**REQUIREMENT**
All of the lines below should be output exactly as shown.

**INFORMATION GIVEN**
(** * reddit_bot.py: the comment monitor loop, embedded and verified

    A shallow embedding of [src/reddit_bot.py].  The script wraps the PRAW
    client: it opens a comment stream, skips the bot's own comments, compares
    each body with a trigger phrase after [.strip().lower()], and replies.

    Modelling choices.
    - A Python [str] is a list of code points.  The development covers the
      code points U+0000..U+00FF (Basic Latin and Latin-1 Supplement), one
      [ascii] each, on which [str.strip] and [str.lower] are closed and are
      given by the small tables below (CPython's [Py_UNICODE_ISSPACE] and
      the Unicode lower-case mapping restricted to that range).
    - PRAW is outside the repository.  Its calls are events of a trace, and
      the answers of the platform (what [reddit.user.me()] and
      [comment.reply()] return or raise, which comments the stream yields)
      are scripted in the input, so that the loop is an executable function.
    - [try ... except Exception] catches the instances of [Exception] and
      lets the other [BaseException]s through, as Python does. *)

From Stdlib Require Import List Ascii String Bool NArith ZArith Lia.
Import ListNotations.

(** ** Python strings *)

Module PyStr.

Definition str := list ascii.

(** A literal of the source, as a list of code points. *)
Definition py (s : string) : str := list_ascii_of_string s.

Definition ord (c : ascii) : N := N_of_ascii c.
Definition chr (n : N) : ascii := ascii_of_N n.

Definition between (lo hi n : N) : bool := (lo <=? n)%N && (n <=? hi)%N.

(** [str.isspace] on one code point: TAB..CR, FS..US, SPACE, NEL, NBSP. *)
Definition isspace (c : ascii) : bool :=
  let n := ord c in
  between 9 13 n || between 28 31 n || (n =? 32)%N || (n =? 133)%N || (n =? 160)%N.

(** The lower-case mapping: A..Z, and the Latin-1 capitals U+00C0..U+00DE
    without the multiplication sign U+00D7. *)
Definition is_upper (c : ascii) : bool :=
  let n := ord c in
  between 65 90 n || (between 192 222 n && negb (n =? 215)%N).

Definition lower_char (c : ascii) : ascii :=
  if is_upper c then chr (ord c + 32) else c.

**SOLUTION TO THIS PROBLEM**
(** * reddit_bot.py: the comment monitor loop, embedded and verified

    A shallow embedding of [src/reddit_bot.py].  The script wraps the PRAW
    client: it opens a comment stream, skips the bot's own comments, compares
    each body with a trigger phrase after [.strip().lower()], and replies.

    Modelling choices.
    - A Python [str] is a list of code points.  The development covers the
      code points U+0000..U+00FF (Basic Latin and Latin-1 Supplement), one
      [ascii] each, on which [str.strip] and [str.lower] are closed and are
      given by the small tables below (CPython's [Py_UNICODE_ISSPACE] and
      the Unicode lower-case mapping restricted to that range).
    - PRAW is outside the repository.  Its calls are events of a trace, and
      the answers of the platform (what [reddit.user.me()] and
      [comment.reply()] return or raise, which comments the stream yields)
      are scripted in the input, so that the loop is an executable function.
    - [try ... except Exception] catches the instances of [Exception] and
      lets the other [BaseException]s through, as Python does. *)

From Stdlib Require Import List Ascii String Bool NArith ZArith Lia.
Import ListNotations.

(** ** Python strings *)

Module PyStr.

Definition str := list ascii.

(** A literal of the source, as a list of code points. *)
Definition py (s : string) : str := list_ascii_of_string s.

Definition ord (c : ascii) : N := N_of_ascii c.
Definition chr (n : N) : ascii := ascii_of_N n.

Definition between (lo hi n : N) : bool := (lo <=? n)%N && (n <=? hi)%N.

(** [str.isspace] on one code point: TAB..CR, FS..US, SPACE, NEL, NBSP. *)
Definition isspace (c : ascii) : bool :=
  let n := ord c in
  between 9 13 n || between 28 31 n || (n =? 32)%N || (n =? 133)%N || (n =? 160)%N.

(** The lower-case mapping: A..Z, and the Latin-1 capitals U+00C0..U+00DE
    without the multiplication sign U+00D7. *)
Definition is_upper (c : ascii) : bool :=
  let n := ord c in
  between 65 90 n || (between 192 222 n && negb (n =? 215)%N).

Definition lower_char (c : ascii) : ascii :=
  if is_upper c then chr (ord c + 32) else c.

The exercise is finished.